A: Nothing is more fascinating than living right here in Maine and on my farm. I like to travel, but I really appreciate and enjoy coming home the most.
Q: Did anyone influence you to the point of changing your direction in life?
A: Probably my grandparents. They taught us to live a more simple life; no TV and we don’t demand a lot of things that younger people our age do. Modern things aren’t necessarily good things.
My grandmother is the coolest woman. She is 96 years-old and I learned so much from her. She was an artist and her parents and her grandparents owned the first store in Harrison. She would play the piano and I would dance and she was great at gardening.
Q: Do you collect anything or have a hobby?
A: I think I've pretty much covered my hobbies. My life is my hobby.

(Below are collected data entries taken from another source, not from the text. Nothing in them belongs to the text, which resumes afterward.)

Lemma aggregated_step (l : list Atom) chains seqs (a : Atom) :
  aggregated l chains seqs ->
  aggregated (l ++ [a]) (fst (CIF.step (chains, seqs) a))
    (snd (CIF.step (chains, seqs) a)).
Proof.
  intros [Hkc Hks Hs Hc]. unfold CIF.step. cbv zeta.
  fold (chain_of a) (resnum_of a). cbn [fst snd].
  pose proof (Hs (chain_of a)) as Hsa. pose proof (Hc (chain_of a)) as Hca.
  pose proof (filter_chain_nil (chain_of a) l) as Hnil.
  assert (Hfilter : forall c,
    filter (in_chain c) (l ++ [a])
    = (filter (in_chain c) l ++ if chain_of a =? c then [a] else [])%list).
  { intros c. rewrite filter_app. simpl. unfold in_chain at 2.
    destruct (chain_of a =? c); reflexivity. }
  split.
  - (* keys of chains *)
    rewrite map_app. change (map chain_of [a]) with [chain_of a].
    rewrite first_seen_snoc.
    destruct (Dict.get Z.eqb (chain_of a) chains) as [cur|] eqn:Hg.
    + assert (Hex : existsb (Z.eqb (chain_of a)) (map chain_of l) = true).
      { apply not_false_iff_true. intros E.
        apply Hnil in E. rewrite E in Hca. discriminate. }
      rewrite Hex. destruct (resnum_of a >? cur); [|assumption].
      rewrite keys_set. unfold Dict.mem. now rewrite Hg.
    + symmetry in Hca. apply list_max_none, map_eq_nil in Hca.
      apply Hnil in Hca. rewrite Hca.
      rewrite keys_set. unfold Dict.mem. now rewrite Hg, Hkc.
  - (* keys of seqs *)
    rewrite map_app. change (map chain_of [a]) with [chain_of a].
    rewrite first_seen_snoc.
    destruct (Dict.get Z.eqb (chain_of a) seqs) as [seq|] eqn:Hg.
    + assert (Hex : existsb (Z.eqb (chain_of a)) (map chain_of l) = true).
      { apply not_false_iff_true. intros E.
        apply Hnil in E. rewrite E in Hsa. discriminate. }
      rewrite Hex, keys_set. unfold Dict.mem. now rewrite Hg.
    + assert (Hemp : filter (in_chain (chain_of a)) l = []).
      { destruct (filter (in_chain (chain_of a)) l); [reflexivity | discriminate]. }
      apply Hnil in Hemp. rewrite Hemp.
      rewrite keys_set. unfold Dict.mem. now rewrite Hg, Hks.
  - (* the sequences *)
    intros c. rewrite Hfilter.
    destruct (Z.eqb_spec (chain_of a) c) as [<-|Hne].
    + destruct (Dict.get Z.eqb (chain_of a) seqs) as [seq|];
        rewrite get_set, Z.eqb_refl;
        destruct (filter (in_chain (chain_of a)) l) as [|b l'];
        try discriminate; [|reflexivity].
      injection Hsa as ->. simpl. now rewrite map_app.
    + rewrite app_nil_r, <- Hs.
      destruct (Dict.get Z.eqb (chain_of a) seqs); rewrite get_set;
        (destruct (Z.eqb_spec c (chain_of a)); [congruence | reflexivity]).
  - (* the maxima *)
    intros c. rewrite Hfilter.
    destruct (Z.eqb_spec (chain_of a) c) as [<-|Hne].
    + rewrite map_app. change (map resnum_of [a]) with [resnum_of a].
      rewrite list_max_snoc, <- Hca.
      destruct (Dict.get Z.eqb (chain_of a) chains) as [cur|] eqn:Hg.
      * destruct (Z.gtb_spec (resnum_of a) cur).
        -- rewrite get_set, Z.eqb_refl. f_equal. lia.
        -- rewrite Hg. f_equal. lia.
      * now rewrite get_set, Z.eqb_refl.
    + rewrite app_nil_r, <- Hc.
      destruct (Dict.get Z.eqb (chain_of a) chains) as [cur|];
        [destruct (resnum_of a >? cur); [|reflexivity]|];
        rewrite get_set;
        (destruct (Z.eqb_spec c (chain_of a)); [congruence | reflexivity]).
Qed.

Lemma aggregated_fold (l : list Atom) :
  aggregated l (fst (fold_left CIF.step l ([], [])))
    (snd (fold_left CIF.step l ([], []))).
Proof.
  induction l as [|a l IH] using rev_ind.
  - split; reflexivity.
  - rewrite fold_left_app. simpl.
    destruct (fold_left CIF.step l ([], [])) as [chains seqs].
    now apply aggregated_step.
Qed.

(** The dictionaries of a CIF emitter are those of the loop over the
    anchor atoms of its structure. *)
Lemma aggregated_make (s : Structure) :
  aggregated (anchors s) (CIF.chains (CIF.make s)) (CIF.seqs (CIF.make s)).
Proof.
  pose proof (aggregated_fold (anchors s)) as H.
  unfold CIF.make, CIF._get_chains_seqs. cbv zeta.
  fold (anchors s).
  destruct (fold_left CIF.step (anchors s) ([], [])) as [chains seqs].
  exact H.
Qed.

(** ** The entity blocks *)

Lemma for_each_write {A : Type} (f : A -> string) (body : A -> io unit)
    (l : list A) (out : TextIO) :
  (forall x, body x = write (f x)) ->
  for_each l body out = (Ok tt, (out ++ map f l)%list).
Proof.
  intros Hbody. revert out. induction l as [|x l IH]; intros out; simpl.
  - now rewrite app_nil_r.
  - unfold io_bind. rewrite Hbody. unfold write at 1.
    rewrite IH, <- app_assoc. reflexivity.
Qed.

Lemma io_bind_write {B : Type} (s : string) (k : unit -> io B) (out : TextIO) :
  io_bind (write s) k out = k tt (out ++ [s])%list.
Proof. reflexivity. Qed.

(** C7. The entity block and the entity_src block print one row per chain
    after their template, and both rows of a chain follow the same test:
    below 500 the staple row and the synthetic source with taxonomy id
    32630, from 500 on the scaffold row and the unknown fields.  On the
    chains of maxima 499 and 500 the first is a staple and the second a
    scaffold. *)
Theorem staple_scaffold_rows (entity_txt entity_src_txt : string)
    (self : CIF.t) (out out' : TextIO) :
  (exists rows rows_src,
      CIF._write_entity entity_txt self out
      = (Ok tt, (out ++ entity_txt :: rows)%list)
      /\ CIF._write_entity_src entity_src_txt self out'
         = (Ok tt, (out' ++ entity_src_txt :: rows_src)%list)
      /\ block_rows (Dict.items (CIF.chains self)) rows rows_src)
  /\ CIF._write_entity entity_txt (CIF.make boundary_structure) []
     = (Ok tt, [entity_txt; staple_entity_row 1; scaffold_entity_row 2])
  /\ CIF._write_entity_src entity_src_txt (CIF.make boundary_structure) []
     = (Ok tt, [entity_src_txt; staple_src_row 1 499; scaffold_src_row 2 500]).
Proof.
  split; [|split; reflexivity].
  exists (map (fun '(chain_id, length) =>
                 if length <? 500 then staple_entity_row chain_id
                 else scaffold_entity_row chain_id)
              (Dict.items (CIF.chains self))).
  exists (map (fun '(chain_id, length) =>
                 if length <? 500 then staple_src_row chain_id length
                 else scaffold_src_row chain_id length)
              (Dict.items (CIF.chains self))).
  split; [|split].
  - unfold CIF._write_entity. cbv zeta. rewrite io_bind_write.
    erewrite for_each_write; [now rewrite <- app_assoc|].
    intros [chain_id length]. destruct (length <? 500); reflexivity.
  - unfold CIF._write_entity_src. cbv zeta. rewrite io_bind_write.
    erewrite for_each_write; [now rewrite <- app_assoc|].
    intros [chain_id length]. destruct (length <? 500); reflexivity.
  - induction (Dict.items (CIF.chains self)) as [|[chain_id length] cs IH];
      simpl; constructor; [|exact IH].
    destruct (Z.ltb_spec length 500); constructor; assumption.
Qed.

(** When the entity_poly block is written to the end, it holds one record
    per key of [seqs], in the order of the keys. *)
Lemma entity_poly_records (entity_poly_txt : string) (f : Z -> result string)
    (self : CIF.t) (out out' : TextIO) :
  CIF._write_entity_poly entity_poly_txt f self out = (Ok tt, out') ->
  exists rows,
    out' = (out ++ entity_poly_txt :: rows)%list
    /\ poly_rows f (Dict.items (CIF.seqs self)) rows.
Proof.
  unfold CIF._write_entity_poly. cbv zeta. rewrite io_bind_write.
  assert (Hloop : forall l o,
    for_each l (fun '(chain_id, seq) =>
      let n := Py.ljust 4 (Py.str chain_id) in
      c <~ io_lift (ChainID.make (PyInt chain_id)) ;;;
      cid <~ io_lift (CIF.as_chimera f c) ;;;
      let seq1 :=
        String.concat "" (map (fun s => "(" ++ ResName.as_str s ++ ")") seq) in
      xs <~ io_lift (map_result ResName.as_X seq) ;;;
      let seq2 := String.concat "" xs in
      write (n ++ " polydeoxyribonucleotide no no" ++ CIF.nl ++ ";" ++ seq1
               ++ CIF.nl ++ ";" ++ CIF.nl ++ seq2 ++ " " ++ cid ++ " ?"
               ++ CIF.nl)) o = (Ok tt, out') ->
    exists rows, out' = (o ++ rows)%list /\ poly_rows f l rows).
  { induction l as [|[c seq] l IH]; intros o; simpl.
    - intros [= <-]. exists []. split; [now rewrite app_nil_r | constructor].
    - unfold io_bind at 1. unfold io_bind at 1. unfold io_lift at 1.
      cbn [ChainID.make ChainID._convert_input ChainID._convert_input_with bind].
      unfold io_bind at 1. unfold io_lift at 1. unfold CIF.as_chimera.
      cbn [ChainID.n].
      destruct (f (c - 1)) as [cid|e] eqn:Hf; [|discriminate].
      unfold io_bind at 1. unfold io_lift at 1.
      destruct (map_result ResName.as_X seq) as [xs|e] eqn:Hx; [|discriminate].
      unfold write at 1. intros H. apply IH in H as (rows & -> & Hrows).
      exists (poly_record c seq cid xs :: rows). split.
      + symmetry. apply (app_assoc o [_] rows).
      + now constructor. }
  intros H. apply Hloop in H as (rows & -> & Hrows).
  exists rows. split; [now rewrite <- app_assoc | assumption].
Qed.

(** ** One sequence entry per residue *)

Lemma same_residue_refl (a : Atom) : same_residue a a = true.
Proof. unfold same_residue. now rewrite !Z.eqb_refl. Qed.

Lemma anchor_count_cons (a x : Atom) (l : list Atom) :
  (anchor_count a l <= anchor_count a (x :: l))%nat.
Proof.
  unfold anchor_count. simpl.
  destruct (CIF.is_C3p x && same_residue a x); simpl; lia.
Qed.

Q: What is the last book you read?
A: The Notebook, by Nicholas Sparks.
Q: What subject do you wish you knew more about?
A: Training horses is never-ending; you can never learn enough.
Q: What is the one thing you could not give up?
A: Besides my family, it would have to be my horses.
Q: What is the one thing you would happily do over again?
A: My wedding day was pretty awesome. Both of us had grown up at Shawnee Peak, so we had it there. We took our immediate family on the chairlift to the top for the traditional vows and then came down to the bottom and all of our guests came and we did our own vows in front of them. Our midwife’s husband did the ceremony.
Q: What would you like people to know about you?
A: That I love living in my extraordinary bubble. Keeping life simple and living the good life.
Q: Where do you see yourself in 10 years?
A: I see myself still right here, doing even more with the horses ... and I hope to see the house done by then. And I hope in 10 years that Jeff gets more time to be here at the farm.
Q: Last day on earth; what would you do and who with?
A: The whole family going for a sleigh ride ... hot cocoa and the fire.
Q: What scares you the most?
A: I don't like grieving and things dying; like losing someone close to me or a beloved dog.
Q: If anyone could walk in right now, who would you most want to see?
A: My husband ... and I'd ask him if we could go for a horseback ride ... just the two of us.